🤖 AI Summary
This study addresses the vulnerability of traditional written exams to answer generation by large language models (LLMs) and the limited scalability of oral assessments, which better evaluate genuine understanding. To bridge this gap, the authors propose a low-cost, scalable, and personalized AI-powered oral examination system that leverages speech-based interaction. The system dynamically generates questions, employs multiple LLMs for collaborative scoring, and incorporates a rule-based adjudication mechanism to ensure structured evaluation. It reduces the cost of large-scale oral exams to under $0.50 per student and openly shares exam structures to support “practice-as-learning.” Evaluated with 36 undergraduate students, the system achieved high inter-rater reliability (Krippendorff’s α = 0.86); while 70% of participants affirmed its effectiveness in assessing comprehension, 83% reported higher anxiety compared to written exams.
📝 Abstract
Large language models have broken take-home exams. Students generate polished work they cannot explain under follow-up questioning. Oral examinations are a natural countermeasure -- they require real-time reasoning and cannot be outsourced to an LLM -- but they have never scaled.
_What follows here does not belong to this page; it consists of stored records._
(* ===== verification/ShowkeysFacts.v ===== *)
(** * What the keys of the display keep

    Every key leaves settings for which there are an order, a layout and a
    selection that ends inside its arrays; a key that changes what the list holds
    goes back to its top; signals go to no process below 2 that was typed as
    such. The help text is shown line by line whatever key is pressed. *)
From Stdlib Require Import Ascii.
From S2P Require Import Prelude Format Printf Sscanf Tstat Netatopif Photoproc Cumulate CumFacts Various Compar Showline Prihead Parseable Rawlog RawlogMain Prisyst Showgeneric ShowgenericFacts Showkeys.

(** ** What is kept *)

(** The selection ends within its arrays, which have their sizes. *)
Record sel_valid (p : pselection.pselection) : Prop := {
  sv_ok : sel_ok p;
  sv_userid : length p.(pselection.userid) = MAXUSERSEL;
  sv_pid : length p.(pselection.pid) = MAXPID
}.

Definition set_valid (s : showset) : Prop := view_ok s /\ sel_valid s.(showset.procsel).

(** The settings that decide what the list holds. *)
Definition sizing (s : showset) :=
  (s.(showset.showtype), s.(showset.showorder), s.(showset.procsel), s.(showset.deviatonly), s.(showset.threadview),
   s.(showset.suppressexit)).

Section facts.
Context (rawreadflag : bool).

(** A list is shown from a task of it on; a signal goes to a process, or to a
    group, but not to the own group, to all processes or to the first one, and
    not while a log is viewed. *)
Definition act_ok (a : act) : Prop :=
  match a with
  | Procs l first _ _ _ _ => 0 <= first < Z.of_nat (length l)
  | Kill pid _ => rawreadflag = false /\ pid ≠ 0 /\ pid ≠ -1 /\ pid ≠ 1
  | _ => True
  end.
Definition acts_ok (k : keyst) : Prop := Forall act_ok k.(keyst.acts).

(** Nothing that matters for the list is changed. *)
Record quiet (k k' : keyst) : Prop := {
  q_set : k'.(keyst.set) = k.(keyst.set);
  q_first : k'.(keyst.firstproc) = k.(keyst.firstproc);
  q_last : k'.(keyst.tlastorder) = k.(keyst.tlastorder);
  q_all : k'.(keyst.alistsz) = k.(keyst.alistsz);
  q_page : k'.(keyst.plistsz) = k.(keyst.plistsz);
  q_acts : acts_ok k -> acts_ok k'
}.

#[export] Instance quiet_preorder : PreOrder quiet.
Proof.
  split; [by split|]. intros k1 k2 k3 [] []. split; try congruence. auto.
Qed.

Lemma quiet_act a k : act_ok a -> quiet k (put_act a k).
Proof. intros Ha. split; try done. intros H. apply Forall_app. by split; [|constructor]. Qed.
Lemma quiet_say m k : quiet k (say m k).
Proof. by split. Qed.
Lemma quiet_complain m k : quiet k (complain m k).
Proof. transitivity (say m k); [apply quiet_say | by apply quiet_act]. Qed.
Lemma quiet_scanw n old k : quiet k (scanw n old k).2.
Proof. unfold scanw. by destruct k.(keyst.answers). Qed.
Lemma quiet_getnumval v k : quiet k (getnumval v k).2.
Proof.
  unfold getnumval. pose proof (quiet_scanw 15 [] k) as H. destruct (scanw 15 [] k) as [[|c w] k']; [done|].
  destruct (negb _); [done|]. etransitivity; [exact H | by apply quiet_act].
Qed.
Lemma quiet_ask_regex regcomp k : quiet k (ask_regex regcomp k).2.
Proof.
  unfold ask_regex. pose proof (quiet_scanw 63 [] k) as H. destruct (scanw 63 [] k) as [[|c w] k']; [done|].
  destruct (regcomp _); [done|]. etransitivity; [exact H | apply quiet_complain].
Qed.
Lemma quiet_restart k : quiet k (restart_clock rawreadflag k).
Proof. unfold restart_clock. case_match; [by apply quiet_act | reflexivity]. Qed.
Lemma quiet_stop k : quiet k (stop_clock k).
Proof. by apply quiet_act. Qed.
Lemma quiet_help lines k : quiet k (put_help lines k).
Proof.
  split; try done. intros H. apply Forall_app. split; [done|]. apply Forall_fmap. by apply Forall_true.
Qed.

(** A key leaves valid settings; it goes to the top of the list, or keeps what
    the list holds and a place in it. *)
Record kept_by_key (k k' : keyst) : Prop := {
  kp_set : set_valid k'.(keyst.set);
  kp_last : k'.(keyst.tlastorder) = k.(keyst.tlastorder) \/ k'.(keyst.tlastorder) = 0;
  kp_acts : acts_ok k -> acts_ok k';
  kp_place : k'.(keyst.firstproc) = 0 \/
    (sizing k'.(keyst.set) = sizing k.(keyst.set) /\ 0 <= k'.(keyst.firstproc) /\
     (k'.(keyst.firstproc) <= k.(keyst.firstproc) \/ k'.(keyst.firstproc) < k.(keyst.alistsz)))
}.

Lemma kept_quiet k k' : set_valid k.(keyst.set) -> 0 <= k.(keyst.firstproc) -> quiet k k' -> kept_by_key k k'.
Proof.
  intros Hs Hf [E1 E2 E3 E4 E5 H6]. split; [by rewrite E1 | by left | done|]. right. rewrite E1, E2.
  split; [done|]. lia.
Qed.
(* ===== verification/ShowviewFacts.v ===== *)
(** * The interactive display stays inside its lists

    Whatever keys are pressed and whatever is answered, the list of a view is
    shown from one of its tasks on: keys that change what is in the list go to
    its top, the others leave the number of its entries as it is, although it is
    made anew, sorted in place and joined with threads for every view. *)
From Stdlib Require Import Ascii Sorted.
From S2P Require Import Prelude Format Printf Sscanf Tstat Netatopif Photoproc Compar Cumulate CumFacts Various Showline Prihead Parseable Rawlog RawlogMain PrisystFacts Showgeneric ShowgenericFacts Showkeys ShowkeysFacts.

(** ** The arrays of pointers *)

(** The sample as [listed], with arrays that may have been sorted. *)
Record arrays (gs : list group) (d : rawtasks tstat.tstat) : Prop := {
  ar_tasks : d.(rawtasks.taskall) = flat_map tasks gs;
  ar_all : d.(rawtasks.procall) ≡ₚ (looked_at false gs).*1;
  ar_nall : d.(rawtasks.nprocall) = Z.of_nat (length d.(rawtasks.procall));
  ar_active : d.(rawtasks.procactive) ≡ₚ (looked_at true gs).*1;
  ar_nactive : d.(rawtasks.nprocactive) = Z.of_nat (length d.(rawtasks.procactive));
  ar_ntask : d.(rawtasks.ntaskactive) = Z.of_nat (length (indices active 0 d.(rawtasks.taskall)))
}.

Lemma listed_arrays gs d : listed d gs -> arrays gs d.
Proof.
  intros [Ht Hok _ Hall Hnall Hact Hnact Hn]. split; try done.
  - rewrite Hall, Ht. unfold looked_at. cbn [negb orb]. rewrite <-(indices_starts (fun _ => true) gs Hok).
    apply Permutation_refl', indices_ext. intros t. by rewrite andb_true_r.
  - rewrite Hact, Ht. by rewrite (indices_starts active gs Hok).
Qed.

Lemma fetch_arrays gs d (a : bool) : arrays gs d ->
  exists M, M ≡ₚ looked_at a gs /\ fetch_procs a d = Some (entry_of <$> M) /\
    (if a then d.(rawtasks.procactive) else d.(rawtasks.procall)) = M.*1.
Proof.
  intros [Ht Hall Hnall Hact Hnact _].
  assert (HP : (if a then d.(rawtasks.procactive) else d.(rawtasks.procall)) ≡ₚ (looked_at a gs).*1) by by destruct a.
  destruct (Permutation_map_inv fst _ HP) as (M & E & HM). symmetry in HM. exists M.
  split; [done|]. split; [|exact E].
  assert (Hin : forall e, e ∈ M -> e ∈ starts 0 gs).
  { intros e He. rewrite HM in He. by eapply looked_at_starts. }
  unfold fetch_procs. rewrite Ht, Hnall, Hnact. destruct a; rewrite E; by apply fetch_starts.
Qed.

(** Sorted pointers in their old places. *)
Lemma put_procs_arrays gs v (a : bool) M : arrays gs v.(viewst.tasks) -> M ≡ₚ looked_at a gs ->
  arrays gs (put_procs a (entry_of <$> M).*1 v).(viewst.tasks).
Proof.
  intros [Ht Hall Hnall Hact Hnact Hn] HM.
  assert (E : (entry_of <$> M).*1 = M.*1) by (rewrite <-list_fmap_compose; by apply list_fmap_ext).
  rewrite E. assert (HP : M.*1 ≡ₚ (looked_at a gs).*1) by by apply fmap_Permutation.
  assert (Hd : forall old, old ≡ₚ (looked_at a gs).*1 -> M.*1 ++ drop (length M.*1) old = M.*1).
  { intros old Ho. rewrite drop_ge, app_nil_r; [done|]. by rewrite HP, Ho. }
  destruct a; split; cbn; rewrite ?Hd by done; try done.
  - rewrite HP, <-Hact. exact Hnact.
  - rewrite HP, <-Hall. exact Hnall.
Qed.

(** ** How many entries a list has *)

Section view.
Context {Q : QSort}.
Implicit Types (s : showset) (v : viewst) (k : keyst) (gs : list group).

(** The processes that are accumulated, and the keys that occur among them. *)
Definition cum_source s gs : list tstat.tstat :=
  (filter (fun g : group => negb s.(showset.deviatonly) || active g.1 = true) gs).*1.
Definition cum_size {K} `{EqDecision K} (key : tgen.tgen -> K) s gs : nat :=
  length (remove_dups (keyof key <$> pick s.(showset.procsel) s.(showset.suppressexit) (cum_source s gs))).

Definition shown_groups s gs : list group := filter (fun g => group_wanted s g = true) gs.

(** The entries of the list that the settings ask for. *)
Definition list_size s gs : nat :=
  if s.(showset.showtype) =? MCUMUSER then cum_size tgen.ruid s gs
  else if s.(showset.showtype) =? MCUMPROC then cum_size tgen.name s gs
  else if s.(showset.showtype) =? MCUMCONT then cum_size tgen.container s gs
  else length (flat_map (group_view s.(showset.threadview) (only_active s)) (shown_groups s gs)).

Lemma list_size_sizing s s' gs : sizing s = sizing s' -> list_size s gs = list_size s' gs.
Proof.
  unfold sizing. intros [= E1 E2 E3 E4 E5 E6].
  assert (Eo : only_active s = only_active s') by (unfold only_active; by rewrite E1, E2, E4).
  unfold list_size, cum_size, cum_source, shown_groups, group_wanted, wanted_task.
  by rewrite E1, E3, E4, E5, E6, Eo.
Qed.

(** *** Accumulated lists *)

Lemma pick_perm sel out l l' : l ≡ₚ l' -> pick sel out l ≡ₚ pick sel out l'.
Proof.
  unfold pick. induction 1 as [| x l l' _ IH | x y l | l1 l2 l3 _ IH1 _ IH2]; cbn [List.filter].
  - done.
  - case_match; [by rewrite IH | done].
  - repeat case_match; try done. constructor.
  - by rewrite IH1.
Qed.

Lemma grouped_size {K} `{EqDecision K} (key : tgen.tgen -> K) sel out procs procs' num users :
  procs ≡ₚ procs' -> grouped sel out key procs num users ->
  length (take (Z.to_nat num) users) = length (remove_dups (keyof key <$> pick sel out procs')).
Proof.
  intros HP (ks & Hnd & -> & Hks & Hus). rewrite Nat2Z.id.
  assert (Hlen : (length ks <= length users)%nat).
  { destruct (decide (length ks = 0%nat)); [lia|].
    destruct (lookup_lt_is_Some_2 ks (length ks - 1)) as [x Hx]; [lia|].
    destruct (Hus _ _ Hx) as (t & Ht & _). apply lookup_lt_Some in Ht. lia. }
  rewrite length_take_le by done. apply Permutation_length, NoDup_Permutation; [done | apply NoDup_remove_dups|].
  intros x. rewrite Hks, elem_of_remove_dups, <-(pick_perm sel out _ _ HP). rewrite list_elem_of_fmap.
  split; intros (p & H1 & H2); exists p; by split.
Qed.
Lemma command_to_json_inj c c' :
  command_to_json c = command_to_json c' -> c = c'.
Proof.
  destruct c as [? ? [r|]], c' as [? ? [r'|]]; unfold command_to_json; cbn;
    intros H; simplify_eq; try done.
  do 2 f_equal. destruct r, r'. cbn in *. by subst.
Qed.

Lemma connection_to_json_inj i i' :
  connection_to_json i = connection_to_json i' -> i = i'.
Proof.
  destruct i, i'. unfold connection_to_json. cbn. intros. by simplify_eq.
Qed.

Lemma map_command_to_json_inj (l l' : list CommandInfo) :
  map command_to_json l = map command_to_json l' -> l = l'.
Proof.
  revert l'. induction l as [|c l IH]; intros [|c' l'] H; try done.
  pose proof (f_equal (hd JNull) H) as Hc.
  pose proof (f_equal (@tail _) H) as Hl. cbn [map hd tail] in Hc, Hl.
  f_equal; [by apply command_to_json_inj|by apply IH].
Qed.

Lemma checkpoint_to_json_inj checkpoint checkpoint' :
  checkpoint_to_json checkpoint = checkpoint_to_json checkpoint' ->
  checkpoint = checkpoint'.
Proof.
  destruct checkpoint as [[i|] cmds], checkpoint' as [[i'|] cmds'];
    unfold checkpoint_to_json; cbn [connectionInfo commands fmap option_fmap
      option_map optional_member app]; intros H; try done.
  - pose proof (f_equal (fun j => match j with
                                   | JObj ((_, a) :: _) => a
                                   | _ => JNull
                                   end) H) as Hi.
    pose proof (f_equal (fun j => match j with
                                   | JObj (_ :: (_, JArr b) :: _) => b
                                   | _ => []
                                   end) H) as Hl.
    cbv beta iota in Hi, Hl.
    f_equal; [f_equal; by apply connection_to_json_inj
             |by apply map_command_to_json_inj].
  - pose proof (f_equal (fun j => match j with
                                   | JObj ((_, JArr b) :: _) => b
                                   | _ => []
                                   end) H) as Hl.
    cbv beta iota in Hl.
    f_equal. by apply map_command_to_json_inj.
Qed.

Lemma load_after_save filePath checkpoint fs :
  representable (checkpoint_to_json checkpoint) = true ->
  loadCheckpoint filePath (saveCheckpoint filePath checkpoint true fs).2
  = Normal (checkpoint_to_json checkpoint).
Proof.
  intros Hrep. unfold loadCheckpoint, saveCheckpoint, writeFile, readFileSync.
  cbn [snd]. rewrite lookup_insert_eq, utf8_text_stringify.
  cbn [mbind completion_bind bind]. by rewrite JSON_parse_stringify.
Qed.

(** C7.  For a well-formed checkpoint (its port and exit codes are integers
    a double holds exactly) a save that the file system carries out
    completes normally, and loading the saved file yields the JSON value of
    the checkpoint itself: the same members with the same values, an absent
    [connectionInfo] or [result] staying absent and an empty command list
    staying empty.  That value determines the checkpoint. *)
Theorem checkpoint_round_trip filePath checkpoint fs :
  wf_checkpoint checkpoint ->
  (saveCheckpoint filePath checkpoint true fs).1 = Normal ()
  /\ loadCheckpoint filePath (saveCheckpoint filePath checkpoint true fs).2
     = Normal (checkpoint_to_json checkpoint)
  /\ (forall checkpoint',
        checkpoint_to_json checkpoint' = checkpoint_to_json checkpoint ->
        checkpoint' = checkpoint).
Proof.
  intros Hwf. split_and!.
  - done.
  - by apply load_after_save, representable_checkpoint.
  - intros checkpoint'. apply checkpoint_to_json_inj.
Qed.
(** * Batched graph construction of [GraphASTEncoder] (model/encoder.py)

    A shallow embedding of the index bookkeeping performed by
    [GraphASTEncoder]: the assignment of combined ids to the nodes of a
    batch of syntax trees, the adjacency relations built over them, the
    initial feature indices, and the unpacking of the flattened node
    encodings into a padded, masked tensor. *)

From stdpp Require Import base list sorting strings gmap.
From Stdlib Require Import ZArith Lia.

Local Open Scope Z_scope.
Local Open Scope nat_scope.

(** ** Exceptions and fallible computations *)

(** The built-in exceptions the encoder can raise by itself. *)
Inductive exn := KeyError | ValueError | IndexError.

Inductive result (A : Type) :=
  | Ok (a : A)
  | Raise (e : exn).
Arguments Ok {A} a.
Arguments Raise {A} e.

#[export] Instance result_ret : MRet result := fun A a => Ok a.
#[export] Instance result_bind : MBind result := fun A B f c =>
  match c with
  | Ok a => f a
  | Raise e => Raise e
  end.

(** [for x in xs: st = body(st, x)], where the body may raise. *)
Fixpoint for_each {A S : Type} (body : S → A → result S) (xs : list A) (st : S)
  : result S :=
  match xs with
  | [] => Ok st
  | x :: xs' => st' ← body st x; for_each body xs' st'
  end.
(** * grave-tether: the ADB USB-tethering panel (lxpanic.py)

    A shallow embedding of the device discovery, authorization check,
    tethering pipelines and host interface probe of [AdbTetherApp], and the
    properties of the specification that hold (or fail) on it.

    Conventions of the embedding.
    - Python [str] and the captured [bytes] of a child process are Rocq
      [string]s: sequences of code points 0..255.  The output of a process is
      taken as already decoded ([decode()] is assumed not to fail), and the
      character classes (white space, digits, line boundaries) are the ones
      Python has below code point 256.
    - The operating system is a parameter: a type [World] of external states
      and a function [exec] that gives, for an argument vector and a world,
      the outcome of spawning that process and the world afterwards.
    - The application object and the module global [DEVICE_SERIAL] form one
      record [State], threaded through a state-and-exception monad in which a
      raised exception keeps the state reached so far, as Python does.  The
      record also keeps every process spawned, with its result.
    - Widget rendering (the reactive watchers) is left out; the text written to
      the [RichLog] widget is kept as a list of lines. *)

From Stdlib Require Import String Ascii List Bool Arith ZArith Lia.
Import ListNotations.
Local Open Scope string_scope.
Local Open Scope list_scope.
Local Open Scope nat_scope.

(** ** Python text primitives *)

Module Py.

Definition TAB : ascii := ascii_of_nat 9.
Definition LF : ascii := ascii_of_nat 10.
Definition CR : ascii := ascii_of_nat 13.

(** [bool(s)] of a [str] or [bytes] value. *)
Definition truthy (s : string) : bool :=
  match s with
  | EmptyString => false
  | String _ _ => true
  end.

(** [c.isspace()] on code points below 256: TAB..CR, FS..US, space, NEL, NBSP. *)
Definition isspace (c : ascii) : bool :=
  let n := nat_of_ascii c in
  ((9 <=? n) && (n <=? 13)) || ((28 <=? n) && (n <=? 32))
  || (n =? 133) || (n =? 160).

(** [c] is a decimal digit (category Nd; below 256 that is 0-9). *)
Definition isdigit (c : ascii) : bool :=
  let n := nat_of_ascii c in (48 <=? n) && (n <=? 57).
(** *** GetTFRTSavedModelRunOptions (a const method) *)

Definition GetTFRTSavedModelRunOptions (servable : TfrtSavedModelServable)
    (run_options : RunOptions) : TfrtRunOptions :=
  let options := TfrtRunOptions_default in
  let options :=
    if decide (deadline run_options ≠ InfiniteFuture) then
      {| tfrt_deadline := Some (ToChronoTime (deadline run_options));
         tfrt_validate_input_specs := tfrt_validate_input_specs options;
         tfrt_validate_input_specs_dry_run :=
           tfrt_validate_input_specs_dry_run options;
         streamed_output_callback := streamed_output_callback options |}
    else options in
  {| tfrt_deadline := tfrt_deadline options;
     tfrt_validate_input_specs := validate_input_specs (config_ servable);
     tfrt_validate_input_specs_dry_run :=
       validate_input_specs_dry_run (config_ servable);
     streamed_output_callback := streamed_output_callback options |}.

(** [thread_pool_factory_ == nullptr ? ThreadPoolOptions()
                                     : thread_pool_factory_->GetThreadPools().get()] *)
Definition thread_pool_options (servable : TfrtSavedModelServable) :
    ThreadPoolOptions :=
  match thread_pool_factory_ servable with
  | None => default_ThreadPoolOptions
  | Some factory => GetThreadPools_get factory
  end.

(** *** Classify, Regress, Predict, MultiInference *)

Definition Classify (run_options : RunOptions)
    (request : ClassificationRequest) (response : ClassificationResponse) :
    Method (Status * ClassificationResponse) :=
  servable ← self;
  extern (RunClassify (GetTFRTSavedModelRunOptions servable run_options)
            (version_ servable) (saved_model_ servable) request response).

Definition Regress (run_options : RunOptions)
    (request : RegressionRequest) (response : RegressionResponse) :
    Method (Status * RegressionResponse) :=
  servable ← self;
  extern (RunRegress (GetTFRTSavedModelRunOptions servable run_options)
            (version_ servable) (saved_model_ servable) request response).

Definition Predict (run_options : RunOptions)
    (request : PredictRequest) (response : PredictResponse) :
    Method (Status * PredictResponse) :=
  servable ← self;
  extern (RunPredict (GetTFRTSavedModelRunOptions servable run_options)
            (version_ servable)
            (predict_response_tensor_serialization_option_ servable)
            (saved_model_ servable) request response
            (thread_pool_options servable)).

Definition MultiInference (run_options : RunOptions)
    (request : MultiInferenceRequest) (response : MultiInferenceResponse) :
    Method (Status * MultiInferenceResponse) :=
  servable ← self;
  extern (RunMultiInference
            (GetTFRTSavedModelRunOptions servable run_options)
            (version_ servable) (saved_model_ servable) request response).

(** *** PredictStreamed *)

(** The closure that [PredictStreamed] hands to
    [SingleRequestPredictStreamedContext]: what the lambda captures besides
    [this], namely a copy of [run_options] and the moved
    [response_callback].  The captured [this] is the servable of the heap
    the closure later runs in. *)
Record PredictStreamedContext := {
  captured_run_options : RunOptions;
  captured_response_callback : StatusOr PredictResponse → World → World;
}.
(* ===== verification/Pmm.v ===== *)
(** * The physical memory manager ([kernel_rs/src/pmm.rs])

    The state is what the module's statics hold: the two bitmaps, the span of
    managed pages, the scan position and the statistics.  [MEM] is physical
    memory as seen through [p2v], which [alloc_page] zeroes page by page; the
    bitmaps are kept apart from it, as the slices the code builds over them (they
    live in pages that [init] reserves).  A bitmap index out of range is a panic,
    [None].  [klog] output is not modelled. *)

From S2P Require Import Prelude Bits.

Definition PAGE_SIZE : Z := 4096.
Definition EFI_LOADER_CODE : Z := 1.
Definition EFI_LOADER_DATA : Z := 2.
Definition EFI_BOOT_SERVICES_CODE : Z := 3.
Definition EFI_BOOT_SERVICES_DATA : Z := 4.
Definition EFI_RUNTIME_SERVICES_CODE : Z := 5.
Definition EFI_RUNTIME_SERVICES_DATA : Z := 6.
Definition EFI_CONVENTIONAL_MEMORY : Z := 7.
Definition EFI_ACPI_RECLAIM_MEMORY : Z := 9.
Definition EFI_ACPI_MEMORY_NVS : Z := 10.

Definition is_real_memory (ty : Z) : bool :=
  (ty =? EFI_LOADER_CODE) || (ty =? EFI_LOADER_DATA) || (ty =? EFI_BOOT_SERVICES_CODE) ||
  (ty =? EFI_BOOT_SERVICES_DATA) || (ty =? EFI_RUNTIME_SERVICES_CODE) ||
  (ty =? EFI_RUNTIME_SERVICES_DATA) || (ty =? EFI_CONVENTIONAL_MEMORY) ||
  (ty =? EFI_ACPI_RECLAIM_MEMORY) || (ty =? EFI_ACPI_MEMORY_NVS).

Record PmmStats := mkStats {
  total_physical_span : Z; total_usable_memory : Z; reserved_memory : Z;
  free_pages : Z; used_pages : Z }.

Record pmm := mkPmm {
  USED_BITMAP : bytes; RESERVED_BITMAP : bytes; TOTAL_SPAN_PAGES : Z;
  LAST_SCANNED_PAGE : Z; STATS : PmmStats; MEM : Z -> Z }.

Definition set_used (b : bytes) (s : pmm) : pmm :=
  mkPmm b (RESERVED_BITMAP s) (TOTAL_SPAN_PAGES s) (LAST_SCANNED_PAGE s) (STATS s) (MEM s).
Definition set_reserved (b : bytes) (s : pmm) : pmm :=
  mkPmm (USED_BITMAP s) b (TOTAL_SPAN_PAGES s) (LAST_SCANNED_PAGE s) (STATS s) (MEM s).
Definition set_last (i : Z) (s : pmm) : pmm :=
  mkPmm (USED_BITMAP s) (RESERVED_BITMAP s) (TOTAL_SPAN_PAGES s) i (STATS s) (MEM s).
Definition set_mem (m : Z -> Z) (s : pmm) : pmm :=
  mkPmm (USED_BITMAP s) (RESERVED_BITMAP s) (TOTAL_SPAN_PAGES s) (LAST_SCANNED_PAGE s) (STATS s) m.
(** [STATS.free_pages += f; STATS.used_pages += u; STATS.reserved_memory += r;
    STATS.total_usable_memory += t]. *)
Definition add_stats (f u r t : Z) (s : pmm) : pmm :=
  let st := STATS s in
  mkPmm (USED_BITMAP s) (RESERVED_BITMAP s) (TOTAL_SPAN_PAGES s) (LAST_SCANNED_PAGE s)
    (mkStats (total_physical_span st) (u64 (total_usable_memory st + t))
       (u64 (reserved_memory st + r)) (u64 (free_pages st + f)) (u64 (used_pages st + u)))
    (MEM s).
Voice AI changes this. We describe a system that conducted 36 oral examinations for an undergraduate AI/ML course at a total cost of \$15 (\$0.42 per student), low enough to attach oral comprehension checks to every assignment rather than reserving them for high-stakes finals. Because the LLM generates questions dynamically from a rubric, the entire examination structure can be shared in advance: practice is learning, and there is no exam to leak. A multi-agent architecture decomposes each examination into structured phases, and a council of three LLM families grades each transcript through a deliberation round in which models revise scores after reviewing peer evidence, achieving inter-rater reliability (Krippendorff's $α$ = 0.86) above conventional thresholds. But the system also broke in instructive ways: the agent stacked questions despite explicit prohibitions, could not randomize case selection, and a cloned professorial voice was perceived as aggressive rather than familiar. The recurring lesson is that behavioral constraints on LLMs must be enforced through architecture, not prompting alone. Students largely agreed the format tested genuine understanding (70%), yet found it more stressful than written exams (83%) -- unsurprising given that 83% had never taken any oral examination. We document the full design, failure modes, and student experience, and include all prompts as appendices.